REPUBLIKA.CO.ID, JAKARTA — Ganda campuran Indonesia Amri Syahnawi/Nita Violina Marwah harus puas meraih medali perunggu pada Kejuaraan Dunia BWF 2026. Langkah pasangan Indonesia tersebut terhenti di semifinal setelah kalah tipis dari unggulan pertama asal China, Feng Yan Zhe/Huang Dong Ping, dalam pertandingan sengit tiga gim.
Bertanding di Indira Gandhi Arena, New Delhi, Sabtu (22/8/2026), Amri/Nita memberikan perlawanan ketat sebelum akhirnya menyerah dengan skor 22-20, 14-21, 20-22.
Kekalahan tersebut sekaligus memastikan Indonesia tidak memiliki wakil di partai final Kejuaraan Dunia BWF 2026. Meski demikian, Amri/Nita tetap membawa pulang medali perunggu setelah menunjukkan performa impresif sepanjang turnamen.
Amri mengatakan hasil tersebut menjadi pencapaian terbaik yang mampu mereka persembahkan untuk Indonesia. Ia bersyukur dapat membawa pulang medali dari Kejuaraan Dunia tahun ini.
"Alhamdulillah bisa bawa medali, ini hasil terbaik yang kami bisa berikan buat Indonesia," kata Amri seusai pertandingan.
Menurut Amri, pertandingan semifinal berlangsung cukup baik sejak awal hingga akhir. Gim ketiga menjadi bagian paling menegangkan karena kedua pasangan tampil dengan konsentrasi dan tensi pertandingan yang sangat tinggi.

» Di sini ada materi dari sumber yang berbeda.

Lemma bump_writes_next_tenth_witness :
  exists v,
    bump_version (calm "2026-01-02 10:00") (Scenarios.settled "0.9")
    = (Ok v, set_version_txt (Some (one_decimal (9 + 1)))
               (set_gitnot_dir true (Scenarios.settled "0.9")))
    /\ Float.format_1f v = one_decimal (9 + 1).
Proof.
  refine (bump_writes_next_tenth (calm "2026-01-02 10:00") (Scenarios.settled "0.9") 9 _ _ _).
  - vm_compute. reflexivity.
  - vm_compute. reflexivity.
  - intros text. reflexivity.
Defined.

Lemma shown_version_is_stored_version_witness :
  show_version (Scenarios.settled "12.3")
  = set_stdout (stdout (Scenarios.settled "12.3") ++ [CurrentVersion (one_decimal 123)])
      (Scenarios.settled "12.3").
Proof.
  refine (shown_version_is_stored_version (Scenarios.settled "12.3") 123 _ _).
  - vm_compute. reflexivity.
  - vm_compute. reflexivity.
Defined.

Lemma second_commit_changes_nothing_witness :
  let w' := update_gitnot Ignore.posix_match (fun _ _ => []) (fun _ => [])
              (calm "2026-01-02 10:00") Scenarios.edited in
  version_txt w' = Some (one_decimal (1 + 1))
  /\ update_gitnot Ignore.posix_match (fun _ _ => []) (fun _ => [])
       (calm "2026-01-02 10:00") w'
     = set_stdout (stdout w' ++ [NoChanges]) w'.
Proof.
  refine (second_commit_changes_nothing Ignore.posix_match (fun _ _ => []) (fun _ => [])
            (calm "2026-01-02 10:00") Scenarios.edited ["a.txt"; "n.md"] "n.md" 1
            _ _ _ _ _ _ _).
  - intros o. reflexivity.
  - reflexivity.
  - vm_compute. reflexivity.
  - eexists. reflexivity.
  - left. vm_compute. left. reflexivity.
  - vm_compute. reflexivity.
  - vm_compute. reflexivity.
Defined.

End RollbackFacts.

(** ** Broken configuration, missing snapshot, deleted files *)

Module EdgeFacts.

Import OS Store Laws Effects MonadFacts DeltaFacts JournalFacts EffectFacts CommitFacts.

Section Commands.

Variable path_match : Ignore.path -> string -> bool.
Variable unified_diff : list string -> list string -> list string.
Variable readlines : bytes -> list string.
Variable E : env.


Hypothesis calm : forall o, fails E o = false.

(** X8.  When the snapshot folder is missing and there is something to
    record, the commit stops at the warning: [hashes.json] is not
    rewritten and no snapshot is made, but the version bump made at the
    start is kept. *)
Theorem missing_snapshot_keeps_the_bump (w : world) (files : list string) (p : string)
    (Hdir : gitnot_dir w = true)
    (Hfiles : get_all_text_files path_match w = Ok files)
    (Hsnap : snapshot w = None)
    (Hchange :
       In p (new_files (load_json ∅ (hashes_json w)) (current_hashes_of E w files))
       \/ In p (changed_files (load_json ∅ (hashes_json w)) (current_hashes_of E w files))
       \/ In p (deleted_files (load_json ∅ (hashes_json w)) (current_hashes_of E w files))) :
  let w' := update_gitnot path_match unified_diff readlines E w in
  (exists out, stdout w' = stdout w ++ out ++ [SnapshotMissing])
  /\ hashes_json w' = hashes_json w
  /\ snapshot w' = None
  /\ version_txt w' = Some (Float.format_1f (Float.add (read_version w) Float.tenth)).
Proof.
  cbv zeta. unfold update_gitnot, guarded.
  rewrite (update_is_record_changes path_match unified_diff readlines E w files Hdir Hfiles).
  destruct (commit_steps unified_diff readlines E calm (load_json ∅ (hashes_json w))
              (current_hashes_of E w files) files w p)
    as (c1 & w2 & w3 & _ & _ & K1 & K2 & [out Hout] & ->);
    [intros f; now apply (scanned_in_tree path_match w files) | exact Hchange |].
  unfold outside_logs in K1, K2.
  injection K1 as Kt1 Kd1 Kc1 Kh1 Kv1 Kp1 Ks1 Kx1.
  injection K2 as Kt2 Kd2 Kc2 Kh2 Kv2 Kp2 Ks2.
  assert (Hs3 : has_snapshot w3 = false).
  { rewrite Ks2. unfold has_snapshot. rewrite Ks1. cbn. now rewrite Hsnap. }
  unfold has_snapshot in Hs3. destruct (snapshot w3) as [s3|] eqn:Es3; [discriminate|].
  cbn. rewrite Es3, Kh2, Kh1, Kv2, Kv1, Hout. cbn. repeat split.
  exists out. now rewrite app_assoc.
Qed.

(** What one round of the second loop does to the snapshot and to
    [.gitnot/deleted]. *)
Lemma gone_moves (cur : gmap string string) (v : Float.float) (acc : bool)
    (p : string) (w : world) :
  let w' := (gone E cur v acc p w).2 in
  match cur !! p, snapshot w ≫= (fun files => files !! p) with
  | None, Some data =>
      snapshot w' = delete p <$> snapshot w /\ deleted w' = <[p := data]> (deleted w)
  | _, _ => snapshot w' = snapshot w /\ deleted w' = deleted w
  end.
Proof.
  cbv zeta. unfold gone. destruct (cur !! p) as [h|].
  { split; reflexivity. }
  cbv [mbind note modify gets safe_makedirs try_os append_entry append_text lift print ret
         raise].
  rewrite !calm. cbn [snapshot set_journal].
  destruct (snapshot w ≫= _) as [data|] eqn:Hsnap.
  - cbn. split; reflexivity.
  - rewrite ?calm. cbn. split; reflexivity.
Qed.

Lemma for_fold_cons_snd {A B : Type} (body : B -> A -> M B) (x : A) (l : list A)
    (acc : B) (w : world) :
  returns (body acc x) ->
  exists acc', (for_fold (x :: l) acc body w).2
               = (for_fold l acc' body (body acc x w).2).2.
Proof.
  intros Hr. cbn [for_fold]. unfold mbind. destruct (Hr w) as [a Ha].
  destruct (body acc x w) as [r w1]. cbn in Ha. subst r. now exists a.
Qed.

(** Once a file is in [.gitnot/deleted] and out of the snapshot, the
    rest of the loop leaves it there. *)
Lemma moved_stays (cur : gmap string string) (v : Float.float) (q : string) (data : bytes)
    (l : list string) :
  forall (acc : bool) (w : world),
    deleted w !! q = Some data ->
    snapshot w ≫= (fun files => files !! q) = None ->
    let w' := (for_fold l acc (gone E cur v) w).2 in
    deleted w' !! q = Some data /\ snapshot w' ≫= (fun files => files !! q) = None.
Proof.
  induction l as [|p l IH]; intros acc w Hd Hs; [split; assumption|].
  cbv zeta.
  destruct (for_fold_cons_snd (gone E cur v) p l acc w (returns_gone E (makedirs_calm E calm) cur v acc p))
    as [acc' ->].
  pose proof (gone_moves cur v acc p w) as Hstep. cbv zeta in Hstep.
  apply IH.
  - destruct (cur !! p); [destruct Hstep as [_ ->]; exact Hd|].
    destruct (snapshot w ≫= (fun files => files !! p)) as [d'|] eqn:Hp;
      destruct Hstep as [_ ->]; [|exact Hd].
    rewrite lookup_insert_ne; [exact Hd|]. intros ->. congruence.
  - destruct (cur !! p); [destruct Hstep as [-> _]; exact Hs|].
    destruct (snapshot w ≫= (fun files => files !! p)) as [d'|] eqn:Hp;
      destruct Hstep as [-> _]; [|exact Hs].
    destruct (snapshot w) as [files|]; [|reflexivity]. cbn in *.
    destruct (decide (p = q)) as [->|Hne]; [apply lookup_delete_eq|].
    now rewrite lookup_delete_ne.
Qed.

Lemma second_loop_moves (cur : gmap string string) (v : Float.float) (q : string)
    (data : bytes) (l : list string) :
  cur !! q = None ->
  forall (acc : bool) (w : world),
    In q l ->
    snapshot w ≫= (fun files => files !! q) = Some data ->
    let w' := (for_fold l acc (gone E cur v) w).2 in
    deleted w' !! q = Some data /\ snapshot w' ≫= (fun files => files !! q) = None.
Proof.
  intros Hq. induction l as [|p l IH]; intros acc w Hin Hs; [destruct Hin|].
  cbv zeta.
  destruct (for_fold_cons_snd (gone E cur v) p l acc w (returns_gone E (makedirs_calm E calm) cur v acc p))
    as [acc' ->].
  pose proof (gone_moves cur v acc p w) as Hstep. cbv zeta in Hstep.
  destruct (decide (p = q)) as [->|Hne].
  - rewrite Hq, Hs in Hstep. destruct Hstep as [Hsnap Hdel].
    apply moved_stays.
    + rewrite Hdel. apply lookup_insert_eq.
    + rewrite Hsnap. destruct (snapshot w) as [files|]; [|reflexivity]. cbn.
      apply lookup_delete_eq.
  - apply IH.
    + destruct Hin as [->|Hin]; [contradiction | exact Hin].
    + destruct (cur !! p); [destruct Hstep as [-> _]; exact Hs|].
      destruct (snapshot w ≫= (fun files => files !! p)) as [d'|] eqn:Hp;
        destruct Hstep as [-> _]; [|exact Hs].
      destruct (snapshot w) as [files|]; [|discriminate]. cbn in *.
      now rewrite lookup_delete_ne.
Qed.

Lemma current_hashes_lookup (w : world) (files : list string) (f : string) :
  In f files -> is_Some (current_hashes_of E w files !! f).
Proof.
  unfold current_hashes_of. induction files as [|g files IH]; intros Hin; [destruct Hin|].
  cbn [List.map list_to_map]. cbn.
  destruct (decide (g = f)) as [->|Hne].
  - rewrite lookup_insert_eq. eauto.
  - rewrite lookup_insert_ne by exact Hne. apply IH. destruct Hin; [contradiction|assumption].
Qed.

(** X9.  A file that the hash index lists and the work tree no longer has
    is moved, with the bytes of its snapshot copy, to [.gitnot/deleted]
    under its relative path; the new snapshot does not hold it. *)
Theorem deleted_file_is_kept (w : world) (files : list string) (q : string)
    (s : gmap string bytes) (data : bytes)
    (Hdir : gitnot_dir w = true)
    (Hfiles : get_all_text_files path_match w = Ok files)
    (Hsnap : snapshot w = Some s)
    (Hdata : s !! q = Some data)
    (Hgone : In q (deleted_files (load_json ∅ (hashes_json w)) (current_hashes_of E w files))) :
  let w' := update_gitnot path_match unified_diff readlines E w in
  deleted w' !! q = Some data
  /\ exists s', snapshot w' = Some s' /\ s' !! q = None.
Proof.
  cbv zeta. unfold update_gitnot, guarded.
  rewrite (update_is_record_changes path_match unified_diff readlines E w files Hdir Hfiles).
  set (old := load_json ∅ (hashes_json w)) in *.
  set (cur := current_hashes_of E w files) in *.
  assert (Hall : forall f, In f files -> is_Some (tree w !! f))
    by (intros f; now apply (scanned_in_tree path_match w files)).
  destruct (commit_steps unified_diff readlines E calm old cur files w q Hall)
    as (c1 & w2 & w3 & _ & H2 & K1 & K2 & _ & ->); [now right; right|].
  apply deleted_files_spec in Hgone as [Hold Hcur].
  unfold outside_logs in K1, K2.
  injection K1 as Kt1 Kd1 Kc1 Kh1 Kv1 Kp1 Ks1 Kx1.
  injection K2 as Kt2 Kd2 Kc2 Kh2 Kv2 Kp2 Ks2.
  cbn [snapshot set_version_txt set_gitnot_dir] in Ks1.
  destruct (second_loop_moves cur (Float.add (read_version w) Float.tenth) q data (keys old)
              Hcur c1 w2) as [Hd Hs].
  { now apply keys_spec. }
  { rewrite Ks1, Hsnap. exact Hdata. }
  rewrite H2 in Hd, Hs. cbn [snd] in Hd, Hs.
  assert (Hs3 : has_snapshot w3 = true).
  { rewrite Ks2. unfold has_snapshot. now rewrite Ks1, Hsnap. }
  unfold has_snapshot in Hs3. destruct (snapshot w3) as [s3|]; [|discriminate].
  cbn. split; [exact Hd|]. eexists. split; [reflexivity|].
  destruct (lookup_copied (tree w) files ∅ q Hall) as [_ Hout].
  rewrite Hout; [apply lookup_empty|].
  intros Hin. destruct (current_hashes_lookup w files q Hin) as [h Hh].
  fold cur in Hh. congruence.
Qed.
(** X6.  Custom objects are always kept by the retrieval filter: every
    queried name ending in [__c] is among the objects to retrieve, and the
    parser types it [Custom]. *)
Theorem filter_objects_custom (all_sobjects : list string) (obj_name : string) :
  In obj_name all_sobjects ->
  endswith "__c" obj_name = true ->
  In obj_name (filter_objects all_sobjects) /\ object_type obj_name = "Custom".
Proof.
  intros Hin Hc.
  destruct (custom_suffix_only obj_name Hc) as (Hm & He & Hb & Hx & Hs & Ho).
  split.
  - apply filter_In. split; [assumption|].
    unfold should_retrieve_object. now rewrite Hm, He, Hb, Hx, Hs, Ho.
  - unfold object_type. now rewrite Hc, Hm, He.
Qed.

Lemma filter_objects_custom_witness :
  In "Invoice__c" (filter_objects ["Account"; "AccountHistory"; "Invoice__c"])
  /\ object_type "Invoice__c" = "Custom".
Proof.
  apply filter_objects_custom; [simpl; auto | reflexivity].
Defined.

(** X7.  The retrieval filter never lets through a name the parser would
    type [CustomMetadata] or [PlatformEvent]: every retrieved object was
    queried and is typed [Custom] when its name ends in [__c] and
    [Standard] otherwise. *)
Theorem filter_objects_types (all_sobjects : list string) (obj_name : string) :
  In obj_name (filter_objects all_sobjects) ->
  In obj_name all_sobjects
  /\ object_type obj_name
     = if endswith "__c" obj_name then "Custom" else "Standard".
Proof.
  intros H. apply filter_In in H. destruct H as [Hin Hkeep]. split; [assumption|].
  unfold should_retrieve_object in Hkeep. unfold object_type.
  destruct (endswith "__mdt" obj_name); [discriminate|].
  destruct (endswith "__e" obj_name); [discriminate|].
  now destruct (endswith "__c" obj_name).
Qed.

Lemma filter_objects_types_witness :
  In "Account" ["Account"; "Setting__mdt"; "Alert__e"]
  /\ object_type "Account" = "Standard".
Proof.
  apply (filter_objects_types ["Account"; "Setting__mdt"; "Alert__e"] "Account").
  simpl. auto.
Defined.

End NameSuffixes.

(* ================================================================== *)
(** * Splitter: what the partition keeps where *)
(* ================================================================== *)

Section PartitionShape.

Import Splitter.

Lemma present_core_of (obj_name : string) (field : dict) (attr : string) :
  attr = "picklist_values" \/ attr = "formula" ->
  present attr (core_of obj_name field) = false.
Proof.
  intros Hattr. unfold present at 1, mem, get_truthy.
  rewrite get_core_of by (destruct Hattr; subst; discriminate).
  destruct Hattr; subst attr; cbn [String.eqb Ascii.eqb Bool.eqb andb orb].
  - destruct (present "picklist_values" field) eqn:Hp; [reflexivity|].
    unfold present, mem, get_truthy in Hp.
    now destruct (get "picklist_values" field).
  - destruct (present "formula" field) eqn:Hp; [reflexivity|].
    unfold present, mem, get_truthy in Hp.
    now destruct (get "formula" field).
Qed.

Lemma note_core_of (obj_name : string) (field : dict) :
  get "_note" (core_of obj_name field)
  = if present "formula" field then Some (formula_note obj_name)
    else if present "picklist_values" field then Some (picklist_note obj_name)
    else get "_note" field.
Proof.
  unfold core_of.
  destruct (present "formula" field); [apply get_set_same|].
  destruct (present "picklist_values" field); [apply get_set_same | reflexivity].
Qed.

(** X8.  The core schema keeps one entry per field, in order.  An entry has
    every attribute of its field other than [picklist_values], [formula]
    and [_note] unchanged, never a truthy [picklist_values] or [formula],
    and its [_note] points to the file the stripped attribute went to, the
    formula note replacing the picklist note when both were stripped. *)
Theorem split_object_core_fields (fields : list value) (obj_name : string)
    (part : partition) :
  split_object fields obj_name = Ok part ->
  length (core_fields part) = length fields
  /\ forall i field, nth_error fields i = Some (VDict field) ->
       exists core_field,
         nth_error (core_fields part) i = Some (VDict core_field)
         /\ (forall k, k <> "_note" -> k <> "picklist_values" -> k <> "formula" ->
               get k core_field = get k field)
         /\ present "picklist_values" core_field = false
         /\ present "formula" core_field = false
         /\ get "_note" core_field
            = if present "formula" field then Some (formula_note obj_name)
              else if present "picklist_values" field
                   then Some (picklist_note obj_name)
                   else get "_note" field.
Proof.
  unfold split_object, _extract_field_metadata. intros H.
  destruct (extract_loop obj_name fields [] []) as [[[p f] core]|] eqn:Hloop;
    simpl in H; [|discriminate].
  injection H as <-. cbn [core_fields].
  destruct (extract_loop_spec _ _ _ _ _ _ _ Hloop) as (Hcore & _).
  subst core. split; [apply length_map|].
  intros i field Hi. exists (core_of obj_name field).
  split; [now rewrite nth_error_map, Hi|].
  split; [|split; [|split]].
  - intros k Hn Hp Hf. rewrite get_core_of by assumption.
    apply String.eqb_neq in Hp, Hf. now rewrite Hp, Hf.
  - apply present_core_of. now left.
  - apply present_core_of. now right.
  - apply note_core_of.
Qed.

Lemma split_object_core_fields_witness :
  exists part core_field,
    split_object [VDict status_field] "Case" = Ok part
    /\ nth_error (core_fields part) 0 = Some (VDict core_field)
    /\ get "length" core_field = Some (VInt 40)
    /\ get "_note" core_field = Some (formula_note "Case").
Proof.
  eexists.
  destruct (split_object_core_fields [VDict status_field] "Case" _ eq_refl)
    as (_ & Hcore).
  destruct (Hcore 0%nat status_field eq_refl) as (core & Hnth & Hkeep & _ & _ & Hnote).
  exists core. split; [reflexivity|]. split; [exact Hnth|].
  split; [|exact Hnote].
  rewrite Hkeep by discriminate. reflexivity.
Defined.

Lemma stored_from (attr : string) (k : hkey) (fields : list value) (v : value) :
  stored attr k fields = Some v ->
  exists field,
    In (VDict field) fields /\ present attr field = true
    /\ hash_key (field_name field) = Ok k /\ v = get_default attr VNone field.
Proof.
  induction fields as [|fv rest IH]; simpl; [discriminate|].
  destruct (stored attr k rest) as [v'|].
  - intros [= ->]. destruct (IH eq_refl) as (field & Hin & H).
    exists field. split; [now right | exact H].
  - unfold own. destruct fv as [| | | | |d]; try discriminate.
    destruct (present attr d) eqn:Hp; [|discriminate].
    destruct (hash_key (field_name d)) as [k'|] eqn:Hk; [|discriminate].
    destruct (hkey_eqb k k') eqn:E; [|discriminate].
    apply hkey_eqb_eq in E. subst k'. intros [= <-].
    exists d. repeat split; auto.
Qed.

Lemma stored_last (attr : string) (k : hkey) (before after : list value)
    (field : dict) :
  present attr field = true ->
  hash_key (field_name field) = Ok k ->
  (forall d, In (VDict d) after -> hash_key (field_name d) = Ok k ->
             present attr d = false) ->
  stored attr k (before ++ VDict field :: after)
  = Some (get_default attr VNone field).
Proof.
  intros Hp Hk Hafter.
  assert (Hnone : stored attr k after = None).
  { destruct (stored attr k after) as [v|] eqn:Hs; [|reflexivity].
    destruct (stored_from _ _ _ _ Hs) as (d & Hin & Hpd & Hkd & _).
    rewrite (Hafter d Hin Hkd) in Hpd. discriminate. }
  induction before as [|b before IH]; simpl.
  - rewrite Hnone. unfold own. now rewrite Hp, Hk, hkey_eqb_refl.
  - now rewrite IH.
Qed.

Ia menilai kedua pasangan sama-sama memiliki keinginan kuat untuk melaju ke final dan menjadi juara. Namun, Amri/Nita gagal memanfaatkan sejumlah peluang penting pada gim penentuan.
"Terutama di gim ketiga dengan tensi yang luar biasa, dengan fokus tingkat tinggi sayang memang kami tidak bisa konversi. Tapi memang sama-sama tidak mau kalah, sama-sama pengen ke final dan juara dari sisi kami maupun pasangan China," ujar Amri.